Walking across the Golden Gate bridge is a common goal for visitors to San Francisco, myself included. I arrived at the San Francisco side of the bridge from a hop-on-hop-off bus and was ready to go. I actually wanted to cycle, but couldn’t see any immediate cycle rental shops, so me and Harue decided to walk it. Walking does have the advantage of allowing more time to take in the length and size of the bridge. It’s a huge structure and would take a cyclist maybe 10-15 minutes at a casual pace, and a walker at least 30 minutes usually.
I didn’t know much about the history of the bridge, apart from a few minutes before wandering around the nearby souvenir shop, for those authentic made in China San Francisco Golden Gate plastic replica bridges that would break under the weight of a lego man. Anyway, it was made a while ago in 1937, and was the biggest suspension bridge in the world, for a few decades. Also on the opposite start at the start is an area showing damage the bridge sustained during a big earthquake a few years after it opened to the public.

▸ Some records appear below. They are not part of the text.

(* ===== verification/Handshake.v ===== *)
(** * The peer handshake ([thoth-mesh/src/handshake.rs])

    The stream is what the caller passes, with the operations of the framing;
    the codec is [ciborium]'s. *)

From S2P Require Import Prelude.
From S2P Require Import Text.
From S2P Require Import Runtime.
From S2P Require Import Message.
From S2P Require Import Framing.

Record PeerInfo := MkPeerInfo {
  peer_id : PeerId;
  listen_addr : option rstr;
  hello_id : MessageId;
}.

Inductive HandshakeError (IoError CborError : Type) : Type :=
| Framing (e : FramingError IoError)
| Decode (e : CborError)
| Encode (e : CborError)
| UnexpectedMessage (k : MessageKind).
Arguments Framing {IoError CborError} e.
Arguments Decode {IoError CborError} e.
Arguments Encode {IoError CborError} e.
Arguments UnexpectedMessage {IoError CborError} k.

(** [n] is the index of the identifier the new envelope draws. *)
Definition hello `{Uuids} (n : nat) (sender : PeerId) (addr : option rstr) : Envelope :=
  Envelope.new n sender (Hello addr).

Section handshake.
Context {S IoError CborError : Type}.
Context (write_all : bytes → ST S (Result () IoError)).
Context (read_exact : nat → ST S (Result bytes IoError)).
Context (into_writer : Envelope → Result bytes CborError).
Context (from_reader : bytes → Result Envelope CborError).

Definition send (envelope : Envelope) : ST S (Result () (HandshakeError IoError CborError)) :=
  match Envelope.to_bytes into_writer envelope with
  | Err e => mret (Err (Encode e))
  | Ok b => r ← AsyncFraming.write_frame write_all b; mret (map_err Framing r)
  end.

Definition recv_hello : ST S (Result PeerInfo (HandshakeError IoError CborError)) :=
  r ← AsyncFraming.read_frame read_exact;
  match r with
  | Err e => mret (Err (Framing e))
  | Ok b =>
      match Envelope.from_bytes from_reader b with
      | Err e => mret (Err (Decode e))
      | Ok envelope =>
          match kind envelope with
          | Hello addr => mret (Ok (MkPeerInfo (sender envelope) addr (id envelope)))
          | other => mret (Err (UnexpectedMessage other))
          end
      end
  end.

Definition dial_handshake `{Uuids} (n : nat) (my_id : PeerId) (my_listen_addr : option rstr) :
    ST S (Result PeerInfo (HandshakeError IoError CborError)) :=
  r ← send (hello n my_id my_listen_addr);
  match r with
  | Err e => mret (Err e)
  | Ok _ => recv_hello
  end.
End handshake.

(** A duplex stream: what was written, and what is left to read. *)
Definition duplex : Type := bytes * bytes.
Definition duplex_write_all (b : bytes) : ST duplex (Result () io_error) := λ s,
  (Ok (), (s.1 ++ b, s.2)).
Definition duplex_read_exact (n : nat) : ST duplex (Result bytes io_error) := λ s,
  let '(r, rest) := slice_read_exact n s.2 in (r, (s.1, rest)).

(** ** Lemmas *)

Lemma duplex_write_frame b out inp :
  (Z.of_nat (length b) ≤ MAX_FRAME_LEN)%Z →
  AsyncFraming.write_frame duplex_write_all b (out, inp) = (Ok (), (out ++ frame b, inp)).
Proof.
  intros Hb. unfold AsyncFraming.write_frame, u32_try_from, u32_MAX, MAX_FRAME_LEN in *.
  destruct (Z.leb_spec (Z.of_nat (length b)) (2 ^ 32 - 1)); [|lia].
  rewrite Z.gtb_ltb. destruct (Z.ltb_spec (16 * 1024 * 1024) (Z.of_nat (length b))); [lia|].
  unfold mbind, ST_bind, duplex_write_all, frame. cbn [fst snd map_err]. by rewrite <-app_assoc.
Qed.

Lemma duplex_read_frame b out rest :
  (Z.of_nat (length b) ≤ MAX_FRAME_LEN)%Z →
  AsyncFraming.read_frame duplex_read_exact (out, frame b ++ rest) = (Ok b, (out, rest)).
Proof.
  intros Hb. unfold AsyncFraming.read_frame, mbind, ST_bind, duplex_read_exact, frame. cbn [fst snd].
  rewrite <-app_assoc, slice_read_exact_app by apply to_be_bytes_length.
  unfold MAX_FRAME_LEN in *. rewrite from_to_be_bytes by lia. rewrite Z.gtb_ltb.
  destruct (Z.ltb_spec (16 * 1024 * 1024) (Z.of_nat (length b))); [lia|].
  rewrite Nat2Z.id. cbn [fst snd]. by rewrite slice_read_exact_app.
Qed.

(** ** The property of the handshake *)

Section properties.
Context `{Uuids} {CborError : Type}.
Context (into_writer : Envelope → Result bytes CborError).
Context (from_reader : bytes → Result Envelope CborError).

(** What [ciborium] documents: reading what it wrote gives the value back. *)
Definition codec_roundtrip : Prop := ∀ e b, into_writer e = Ok b → from_reader b = Ok e.

Definition dial (n : nat) (me : PeerId) (addr : option rstr) :=
  dial_handshake duplex_write_all duplex_read_exact into_writer from_reader n me addr.

(** The dialer puts exactly its framed [Hello] on the wire, then
    takes from the reply its sender, listen address and id when it is a
    [Hello], refuses any other message by its kind, and leaves what follows
    the reply unread. The peer that reads the dialer's frame learns the
    dialer's own identity and address. *)
Theorem handshake_exchanges_identities (n : nat) (me : PeerId) (addr : option rstr)
    (reply : Envelope) (b b' out rest : bytes) :
  codec_roundtrip →
  into_writer (hello n me addr) = Ok b → into_writer reply = Ok b' →
  (Z.of_nat (length b) ≤ MAX_FRAME_LEN)%Z → (Z.of_nat (length b') ≤ MAX_FRAME_LEN)%Z →
  dial n me addr (out, frame b' ++ rest)
  = (match kind reply with
     | Hello a => Ok (MkPeerInfo (sender reply) a (id reply))
     | k => Err (UnexpectedMessage k)
     end, (out ++ frame b, rest))
  ∧ recv_hello duplex_read_exact from_reader (out, frame b ++ rest)
    = (Ok (MkPeerInfo me addr (MessageId.new n)), (out, rest)).
Proof.
  intros Hc Hb Hb' Hl Hl'.
  assert (∀ e c out rest, into_writer e = Ok c → (Z.of_nat (length c) ≤ MAX_FRAME_LEN)%Z →
    recv_hello duplex_read_exact from_reader (out, frame c ++ rest)
    = (match kind e with
       | Hello a => Ok (MkPeerInfo (sender e) a (id e))
       | k => Err (UnexpectedMessage k)
       end, (out, rest))) as Hrecv.
  { intros e c out' rest' He Hlc. unfold recv_hello, mbind, ST_bind.
    rewrite duplex_read_frame by done. unfold Envelope.from_bytes. rewrite (Hc e c He).
    cbn [and_then]. by destruct (kind e). }
  split; [|by rewrite (Hrecv (hello n me addr) b out rest Hb Hl)].
  unfold dial, dial_handshake, send, Envelope.to_bytes. rewrite Hb. cbn [and_then].
  unfold mbind at 1, ST_bind at 1. unfold mbind at 1, ST_bind at 1.
  rewrite duplex_write_frame by done. cbn [map_err mret ST_ret]. by apply Hrecv.
Qed.
End properties.

(** The witness runs the theorem with a codec that numbers one envelope. *)
Lemma handshake_exchanges_identities_witness :
  let U := Reference.ref_uuids in
  let me := PeerId.MkPeerId 3 in
  let e := hello 1 me None in
  let enc (x : Envelope) : Result bytes () := if decide (x = e) then Ok [42%Z] else Err () in
  let dec (b : bytes) : Result Envelope () := if decide (b = [42%Z]) then Ok e else Err () in
  dial enc dec 1 me None ([], frame [42%Z]) = (Ok (MkPeerInfo me None (MessageId.new 1)), (frame [42%Z], [])).
Proof.
  intros U me e enc dec.
  assert (enc e = Ok [42%Z]) as He by (unfold enc; by rewrite decide_True).
  refine (proj1 (handshake_exchanges_identities enc dec 1 me None e [42%Z] [42%Z] [] []
    _ He He _ _)); [|by vm_compute..].
  intros x b. unfold enc. case_decide; [|done]. intros [= <-]. unfold dec.
  rewrite decide_True by done. congruence.
Defined.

It’s also rather pretty. Who would have thought that mud-red would be such a great colour for a bridge? Also most people who don’t know anything about it probably don’t know about the art deco styling all across it too. The concrete blocks as well as the giant red rising bits (I don’t know much about what each part of a bridge is called) have ridges across it. Which makes it rather nice giving a nod back to the era, and yet is not so overly done that it looks dated.
The bridge unexpectedly offers decent views. One side is for pedestrians and cyclists only so it’s quite safe to cross and enjoy the view. You can even take a peak at Alcatraz from it too.
The mid way point offered a sombre surprise. A helpline phone for people thinking about suicide. I guessed plenty of people figured this would be a good a place as any to make that final decision, but didn’t realise it was the second most common place in the world to take your own life, and number one in the world. Jumping off would mean a 75mph impact against the water, and the 5% survival chance of that had hypothermia or drowning as a back up cherry on top. Along with washing the mess away to sea too.
Anyway, I can’t end the post on that, so I’ll just whine about the wind instead – it gets breezy up there. I imagine the views are a bit lacklustre if it’s foggy too, but I was lucky enough to get a clear day so will share my photos to finish this post up. It’s also worth noting that on the other side of the bridge there is a hike available to see the Redwood trees, which are the tallest in the world. I would have gone but time restraints prevented that from happening unfortunately.